Major media reported that three Tel Aviv University academics have
been named by Scientific American on the magazine's list of the past
year's greatest advancements in science. Professor Eshel Ben-Jacob
and Dr. Itay Baruchi created a new type of organic memory chip and
Professor Beka Solomon was honored for her research in treating
Parkinson's disease

Donatella Rovera, chief researcher for Amnesty International on
Israel and the Palestinians, was quoted as saying on Sunday in an
interview with The Jerusalem Post that the Annapolis conference
failed to address human rights issues on both sides in the
Israeli-Palestinian dispute, just as previous initiatives including
Oslo failed before it. The Jerusalem Post reported that "in a rare
public statement," the International Committee of the Red Cross
warned that the Palestinians in the Gaza Strip are facing a
"worsening humanitarian crisis as a result of the drastic
deterioration of the situation there."

On Sunday Maariv reported that the Separation Fence Administration
was disbanded in the course of the past number of weeks and that its
director has ended his term.

The Jerusalem Post cited AP quoting that Abu Ghazal, head of the
Knights of the Night group, loosely associated with Fatah, as saying
that he is calling off attacks on Israel and taking his group
underground, after Israel refused to grant his gang amnesty.

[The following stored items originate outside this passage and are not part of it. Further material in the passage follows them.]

(** The label of 45 characters of the samples, through [chartData]. *)
Lemma crimesByType_display_label_witness :
  exists res,
    chartData UTCHost.host [Samples.long_names] = Ok res /\
    map name (crimesByType res) =
      [VStr "BURGLARY FROM VEHICLE, ATTEMPTED - NI..."] /\
    map fullName (crimesByType res) = [Some (VStr Samples.long_label)].
Proof.
  destruct (crimesByType_display_label UTCHost.host [Samples.long_names])
    as [res [Hres Hall]].
  exists res. split; [exact Hres|].
  vm_compute in Hres. injection Hres as <-. split; reflexivity.
Defined.

(** ** The areas *)

(** C2, as the code has it: an entry of [crimesByArea] has no [fullName]
    and its [name] is the area label as it was counted, of whatever
    length; nothing is cut and no dots are added. *)
Theorem crimesByArea_plain_label (h : Host) (data : list record) :
  exists res,
    chartData h data = Ok res /\
    forall e, In e (crimesByArea res) ->
      fullName e = None /\ exists r, In r data /\ name e = area_of r.
Proof.
  eexists. split; [apply chartData_eq|]. cbn [crimesByArea].
  intros e He. apply crimesByArea_In in He.
  destruct He as [Hfull [_ [r [Hr Hk]]]]. split; [exact Hfull|].
  exists r. split; [exact Hr|]. symmetry. exact Hk.
Qed.

Lemma crimesByArea_plain_label_witness :
  exists res,
    chartData UTCHost.host [Samples.long_names] = Ok res /\
    map name (crimesByArea res) = [VStr Samples.long_label].
Proof.
  destruct (crimesByArea_plain_label UTCHost.host [Samples.long_names])
    as [res [Hres Hall]].
  exists res. split; [exact Hres|].
  vm_compute in Hres. injection Hres as <-. reflexivity.
Defined.

(** C2, as the claim has it, fails on a record whose area name has 45
    characters: the one entry of [crimesByArea] has no [fullName], and its
    [name] is the whole label, not what [crimesByType] shows for it. *)
Lemma crimesByArea_display_label_fails :
  exists res,
    chartData UTCHost.host [Samples.long_names] = Ok res /\
    String.length Samples.long_label = 45%nat /\
    ~ (forall e, In e (crimesByArea res) ->
         exists full, fullName e = Some full /\ name e = shown full) /\
    ~ (forall e, In e (crimesByArea res) ->
         name e = VStr (String.append
                          (String.substring 0 37 Samples.long_label) "...")).
Proof.
  eexists. split; [vm_compute; reflexivity|]. split; [reflexivity|].
  split; intros H.
  - destruct (H _ (or_introl eq_refl)) as [full [Hfull _]]. discriminate.
  - specialize (H _ (or_introl eq_refl)). discriminate.
Qed.

(** ** One record *)

Section StepFacts.
Variable h : Host.

Lemma tally_step_count (m : JMap val) (label k : val) :
  canon_val label = label ->
  count_of (Map_get_val (tally_step val_eq_dec m label) k) =
  count_of (Map_get_val m k) +
  (if val_eq_dec (canon_val k) label then 1 else 0).
Proof.
  intros Hc. unfold Map_get_val, Map_get, tally_step.
  rewrite get_set. destruct (val_eq_dec (canon_val k) label) as [->|Hk].
  - simpl. rewrite or0_count. reflexivity.
  - lia.
Qed.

The Jerusalem Post reported from Washington that on Saturday the
Union for Reform Judaism, America's largest Jewish movement, and the
Islamic Society of North America, unveiled an interfaith dialogue
curriculum and are urging their hundreds of thousands of members to
use it. Both sides say it is the broadest Jewish-Muslim interfaith
effort in the continent's history.

Maariv reported that Defense Ministry Barak has okayed the creation
of a second cellular phone network in the Palestinian territories.

Maariv reported that a group of Labor Party veterans, which does not
believe that Ehud Barak has changed and is identified with the late
Yitzhak Rabin's line, has threatened to join the Likud.

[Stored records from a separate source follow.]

(** * Workspace discovery of the nao backend: rules file, repositories, connections

    Shallow embedding of [getUserRules], [getRepositories] and
    [getConnections] (backend agent utilities, TypeScript) together with the
    parts of the Node.js platform they call: [path.join], [fs.existsSync],
    [fs.readdirSync], [fs.readFileSync] and [console.error].

    The three functions read [env.NAO_DEFAULT_PROJECT_PATH], probe the file
    system and return a value or [null].  They are modelled in a small monad
    that reads one file-system state, records every platform call in a trace
    and carries JavaScript exceptions explicitly, so that [try]/[catch] and
    statements such as "the file system is not touched" are expressible. *)

From Stdlib Require Import List String Ascii Bool Arith Lia.
Import ListNotations.
Open Scope string_scope.
Open Scope list_scope.

Set Implicit Arguments.

(* ================================================================= *)
(** ** JavaScript strings *)

Module JsString.

(** Truthiness of a string: every string but the empty one. *)
Definition truthy (s : string) : bool :=
  match s with
  | EmptyString => false
  | String _ _ => true
  end.

(** [s.startsWith(p)] *)
Definition startsWith (s p : string) : bool := String.prefix p s.

(** [s.slice(start)] for [0 <= start]: the characters from index [start]
    on, the empty string once [start] passes the end. *)
Fixpoint slice (start : nat) (s : string) : string :=
  match start, s with
  | O, _ => s
  | S _, EmptyString => EmptyString
  | S n, String _ rest => slice n rest
  end.

(** Last character test, used by [path.normalize]. *)
Fixpoint endsWith (c : ascii) (s : string) : bool :=
  match s with
  | EmptyString => false
  | String d EmptyString => Ascii.eqb d c
  | String _ rest => endsWith c rest
  end.

End JsString.

(* ================================================================= *)
(** ** Node's [path] module, POSIX flavour

    [path.join] is platform code, not code of the repository.  The model
    follows the documented algorithm of [path.posix]: the non-empty
    arguments are glued with ["/"] and the result is normalised (empty and
    ["."] segments dropped, [".."] resolved against the segment before it,
    a leading slash kept). *)

Module Path.

Definition sep : ascii := "/"%char.

(** The pieces of a string between separators; never the empty list. *)
Fixpoint segments (s : string) : list string :=
  match s with
  | EmptyString => [EmptyString]
  | String c rest =>
      if Ascii.eqb c sep then EmptyString :: segments rest
      else match segments rest with
           | seg :: more => String c seg :: more
           | [] => [String c EmptyString]
           end
  end.

(** One pass of [normalizeString]: [stack] holds the segments kept so
    far, innermost first. *)
Fixpoint resolve (allowAboveRoot : bool) (stack segs : list string)
  : list string :=
  match segs with
  | [] => stack
  | seg :: rest =>
      if (seg =? "") || (seg =? ".") then resolve allowAboveRoot stack rest
      else if seg =? ".." then
        match stack with
        | top :: below =>
            if top =? ".." then
              resolve allowAboveRoot
                (if allowAboveRoot then ".." :: stack else stack) rest
            else resolve allowAboveRoot below rest
        | [] =>
            resolve allowAboveRoot
              (if allowAboveRoot then [".."] else []) rest
        end
      else resolve allowAboveRoot (seg :: stack) rest
  end.

(** [path.charCodeAt(0) === CHAR_FORWARD_SLASH] *)
Definition isAbsolute (p : string) : bool :=
  match p with
  | String c _ => Ascii.eqb c sep
  | EmptyString => false
  end.

Definition render (absolute trailing : bool) (stack : list string) : string :=
  let body := String.concat "/" (rev stack) in
  match body with
  | EmptyString =>
      if absolute then "/" else if trailing then "./" else "."
  | _ =>
      let body := if trailing then (body ++ "/")%string else body in
      if absolute then ("/" ++ body)%string else body
  end.

Definition normalize (p : string) : string :=
  match p with
  | EmptyString => "."
  | _ =>
      let absolute := isAbsolute p in
      render absolute (JsString.endsWith sep p)
        (resolve (negb absolute) [] (segments p))
  end.

Definition join (parts : list string) : string :=
  match filter JsString.truthy parts with
  | [] => "."
  | kept => normalize (String.concat "/" kept)
  end.

(** ** Shapes of segments and of resolved stacks *)

(** A string without separator: it is its own single segment. *)
Definition atom (s : string) : Prop := segments s = [s].

(** A proper name: neither empty nor one of the dot segments. *)
Definition isName (s : string) : bool :=
  negb (s =? "") && negb (s =? ".") && negb (s =? "..").

(** The stacks [resolve] builds: names on top of a run of [".."], the
    run being there only when the path may climb above its start. *)
Fixpoint resolved (allowAboveRoot : bool) (stack : list string) : bool :=
  match stack with
  | [] => true
  | top :: below =>
      if top =? ".." then allowAboveRoot && forallb (String.eqb "..") below
      else isName top && resolved allowAboveRoot below
  end.
(** [do_longs(opts, opt, longopts, args)] *)
Definition do_longs (opt : string) (longopts args : list string)
  : result (opts * list string) :=
  let '(opt, optarg) :=
    match Py.cut_at "=" opt with
    | Some (l, r) => (l, Some r)
    | None => (opt, None)
    end in
  match long_has_args opt longopts with
  | Raise e => Raise e
  | Ok (true, opt) =>
      match optarg with
      | Some a => Ok ([("--" ++ opt, a)], args)
      | None =>
          match args with
          | [] => Raise (GetoptError "option requires argument" opt)
          | a :: args' => Ok ([("--" ++ opt, a)], args')
          end
      end
  | Ok (false, opt) =>
      match optarg with
      | Some _ => Raise (GetoptError "option must not have an argument" opt)
      | None => Ok ([("--" ++ opt, EmptyString)], args)
      end
  end.

(** The [while] loop of [getopt]; every turn removes at least one argument,
    so the number of arguments bounds the number of turns. *)
Fixpoint getopt_loop (turns : nat) (args : list string)
         (shortopts : string) (longopts : list string)
  : result (opts * list string) :=
  match args with
  | [] => Ok ([], [])
  | a0 :: rest =>
      if Py.startswith a0 "-" && negb (String.eqb a0 "-") then
        if String.eqb a0 "--" then Ok ([], rest)
        else
          match turns with
          | O => Ok ([], args)
          | S turns' =>
              let r := if Py.startswith a0 "--"
                       then do_longs (String.substring 2 (String.length a0) a0)
                                     longopts rest
                       else do_shorts (String.substring 1 (String.length a0) a0)
                                      shortopts rest in
              match r with
              | Raise e => Raise e
              | Ok (os, args') =>
                  match getopt_loop turns' args' shortopts longopts with
                  | Raise e => Raise e
                  | Ok (os', args'') => Ok ((os ++ os')%list, args'')
                  end
              end
          end
      else Ok ([], args)
  end.

Definition getopt (args : list string) (shortopts : string)
           (longopts : list string) : result (opts * list string) :=
  getopt_loop (List.length args) args shortopts longopts.

End Getopt.

(* ================================================================== *)
(** ** The operating system as the scripts see it *)

(** What the scripts write on their output: [print] and [logging]. *)
Inductive msg :=
| MsgWorkerId (id : string)
| MsgWorkingDir (p : string)
| MsgSearching (L : nat)
| MsgPattern (i : nat) (basepath pattern : string)
| MsgNotFolder (entry : string)
| MsgLockExists (subdir : string)
| MsgAcquired (subdir : string)
| MsgCouldNotLock (lockfile : string)
| MsgProgress (jobs : Z) (hours : Q)
| MsgProcessed (jobs : Z)
| MsgRanFor (hours : Q)
| MsgJobLimit (n : Z)
| MsgHourLimit (h : Py.pyfloat)
| MsgDone.

Inductive event :=
| Print (t : text)
| LogInfo (m : msg)
| LogWarn (m : msg).

Module OS.

(** An absolute path, as its components from the root. *)
Definition apath := list string.

Inductive node :=
| Dir
| File (content : string).

(** The file system: the entries in listing order.  Symbolic links and
    permissions are outside the model. *)
Definition FS := list (apath * node).

Fixpoint path_eqb (p q : apath) : bool :=
  match p, q with
  | [], [] => true
  | a :: p', b :: q' => String.eqb a b && path_eqb p' q'
  | _, _ => false
  end.

Fixpoint lookup (fs : FS) (p : apath) : option node :=
  match fs with
  | [] => None
  | (q, n) :: fs' => if path_eqb q p then Some n else lookup fs' p
  end.

(** The entry at [p], the root being a directory. *)
Definition kind (fs : FS) (p : apath) : option node :=
  match p with
  | [] => Some Dir
  | _ => lookup fs p
  end.

(** Bind [p] to [n]: in place when [p] is bound, at the end otherwise. *)
Fixpoint set (fs : FS) (p : apath) (n : node) : FS :=
  match fs with
  | [] => [(p, n)]
  | (q, m) :: fs' =>
      if path_eqb q p then (q, n) :: fs' else (q, m) :: set fs' p n
  end.

Definition parent (p : apath) : apath := removelast p.

(** Names of the entries right below [p]. *)
Fixpoint children (fs : FS) (p : apath) : list string :=
  match fs with
  | [] => []
  | (q, _) :: fs' =>
      match q with
      | [] => children fs' p
      | _ => if path_eqb (parent q) p
             then last q EmptyString :: children fs' p
             else children fs' p
      end
  end.

(** One component of a path string applied to the path reached so far. *)
Definition walk (acc : apath) (c : string) : apath :=
  if String.eqb c "" || String.eqb c "." then acc
  else if String.eqb c ".." then removelast acc
  else (acc ++ [c])%list.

Leading media reported that on Monday an interministerial committee
decided that the president of Israel will not be able to pardon or
reduce the sentence a person who assassinated a prime minister. The
Knesset must pass a bill to this effect.

Leading media reported that Israel will sign a free-trade agreement
today with Mercosur, the South American free trade union that
includes Brazil, Argentina, Uruguay, Paraguay, and a "country
outside of Latin America." The treaty has been in the works for a
decade.
---------
1. Iran:
---------

Summary:
--------

The conservative, independent Jerusalem Post editorialized (12/17):
"Bush ... can forget about the Annapolis process getting anywhere if
the U.S. is perceived to be easing the pressure on the Iran."

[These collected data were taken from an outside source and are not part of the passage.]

(** X15.  Turning: for a yaw that is a finite number, the key a never
    decreases it and the key d never increases it, and neither moves the
    viewer; the step is [rotation_per_second/20], 10541436 * 2^-27
    radians. *)
Theorem keyboard_glut_turn (app : t G) :
  Float.valid (rotation_y (state_ app)) = true ->
  is_finite (rotation_y (state_ app)) = true ->
  (F2Q (Float.div rotation_per_second (Float.of_Z 20)) == 10541436 # 134217728)%Q
  /\ (exists app', keyboard_glut "a" app = Running app'
        /\ Float.leb (rotation_y (state_ app)) (rotation_y (state_ app')) = true
        /\ position (state_ app') = position (state_ app))
  /\ (exists app', keyboard_glut "d" app = Running app'
        /\ Float.leb (rotation_y (state_ app')) (rotation_y (state_ app)) = true
        /\ position (state_ app') = position (state_ app)).
Proof.
  intros V F.
  assert (E : (F2Q (Float.div rotation_per_second (Float.of_Z 20))
               == 10541436 # 134217728)%Q) by reflexivity.
  set (step := Float.div rotation_per_second (Float.of_Z 20)) in *.
  assert (Vs : Float.valid step = true) by reflexivity.
  assert (Fs : is_finite step = true) by reflexivity.
  split; [exact E | split].
  - eexists. split; [reflexivity |]. split; [| reflexivity].
    cbn [with_rotation_y with_state state_ rotation_y]. fold step.
    apply (rounds_to_le _ _ float_prec _ _ _ _
             (float_self _ V F) (float_add _ step V F Vs Fs)).
    rewrite E. assert (0 <= 10541436 # 134217728)%Q by (apply Qle_bool_iff; reflexivity). lra.
  - eexists. split; [reflexivity |]. split; [| reflexivity].
    cbn [with_rotation_y with_state state_ rotation_y]. fold step.
    apply (rounds_to_le _ _ float_prec _ _ _ _
             (float_sub _ step V F Vs Fs) (float_self _ V F)).
    rewrite E. assert (0 <= 10541436 # 134217728)%Q by (apply Qle_bool_iff; reflexivity). lra.
Qed.
End KeyboardFacts.

(** ** Frames of the desktop build *)

(** The clock of [render_glut]: milliseconds to seconds. *)
Lemma glut_time (elapsed : Z) :
  0 <= elapsed < 2 ^ 31 ->
  let current_time := Glut.double_div (Double.of_Z elapsed) (Double.of_Z 1000) in
  Double.valid current_time = true /\ is_finite current_time = true
  /\ (0 <= F2Q current_time)%Q /\ (F2Q current_time <= inject_Z (2 ^ 31))%Q
  /\ (10000 <= elapsed -> (10 <= F2Q current_time)%Q).
Proof.
  intros He current_time.
  destruct (double_of_Z_exact elapsed) as (Ve & Fe & Ee); [lia |].
  assert (E1000 : (F2Q (Double.of_Z 1000) == 1000)%Q) by reflexivity.
  assert (NZ : ~ (F2Q (Double.of_Z 1000) == 0)%Q) by (rewrite E1000; discriminate).
  assert (H0 : (0 <= inject_Z elapsed)%Q)
    by (change 0%Q with (inject_Z 0); rewrite <- Zle_Qle; lia).
  assert (H1 : (inject_Z elapsed <= inject_Z (2 ^ 31))%Q) by (rewrite <- Zle_Qle; lia).
  assert (EQ : (F2Q (Double.of_Z elapsed) / F2Q (Double.of_Z 1000)
                == inject_Z elapsed * (1 # 1000))%Q).
  { rewrite Ee, E1000. reflexivity. }
  change (inject_Z (2 ^ 31)) with 2147483648%Q in *.
  assert (D0 : (F2Q (Double.of_Z 0) == 0)%Q) by reflexivity.
  assert (D31 : (F2Q (Double.of_Z (2 ^ 31)) == 2147483648)%Q) by reflexivity.
  destruct (div_between Double.prec Double.emax double_prec
              (Double.of_Z elapsed) (Double.of_Z 1000)
              (Double.of_Z 0) (Double.of_Z (2 ^ 31)) Fe eq_refl NZ)
    as (V & F & _ & _ & A & B); try reflexivity.
  - rewrite EQ, D0. lra.
  - rewrite EQ, D31. lra.
  - rewrite D0 in A. rewrite D31 in B.
    split; [exact V | split; [exact F | split; [exact A | split; [exact B |]]]].
    intros Hl.
    assert (D10 : (F2Q (Double.of_Z 10) == 10)%Q) by reflexivity.
    assert (H2 : (inject_Z 10000 <= inject_Z elapsed)%Q) by (rewrite <- Zle_Qle; lia).
    change (inject_Z 10000) with 10000%Q in H2.
    destruct (div_between Double.prec Double.emax double_prec
                (Double.of_Z elapsed) (Double.of_Z 1000)
                (Double.of_Z 10) (Double.of_Z (2 ^ 31)) Fe eq_refl NZ)
      as (_ & _ & _ & _ & A' & _); try reflexivity; try (rewrite EQ, ?D10, ?D31; lra).
    now rewrite D10 in A'.
Qed.

Section DesktopFacts.
Context {G : Type} {gen : Generator G} {math : Math}.
Import Application Glut.

(** What [update] leaves of [state_]. *)
Lemma update_state (app : t G) :
  state_ (update app)
  = mk_state (position (state_ app)) (rotation_y (state_ app))
             (time_delta (state_ app)) false (particles_to_create (state_ app)).
Proof.
  unfold update.
  set (app1 := if reset_scene (state_ app) then with_particles app [] else app).
  assert (H1 : state_ app1 = state_ app) by (subst app1; now destruct (reset_scene _)).
  destruct (spawn_fields (N.to_nat (particles_to_create (state_ app1))) app1)
    as (_ & _ & _ & H).
  cbn. now rewrite H, H1.
Qed.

The nationalist, Orthodox Makor Rishon-Hatzofe editorialized: "With
all due respect to the United States, Israel must determine its
defense policy independently -- and listen to Dichter."

Block Quotes:
-------------

I. "On His Way to Israel"

The conservative, independent Jerusalem Post editorialized (12/17):
"Bush ... can forget about the Annapolis process getting anywhere if
the U.S. is perceived to be easing the pressure on the Iran.... A
high-profile, top-level U.S. push for European sanctions on Iran
could correct these impressions, demonstrate that an Iranian bomb is
not inevitable, and help convince the Arab world not to run away
from the American 'weak horse' and towards accommodation with Iran.
As much as Israelis are always happy to see an American president,
it is only in the context of a renewed sanctions push that Bush's
visit would make policy sense. "

II. "An Alternative to Olmert's Perception"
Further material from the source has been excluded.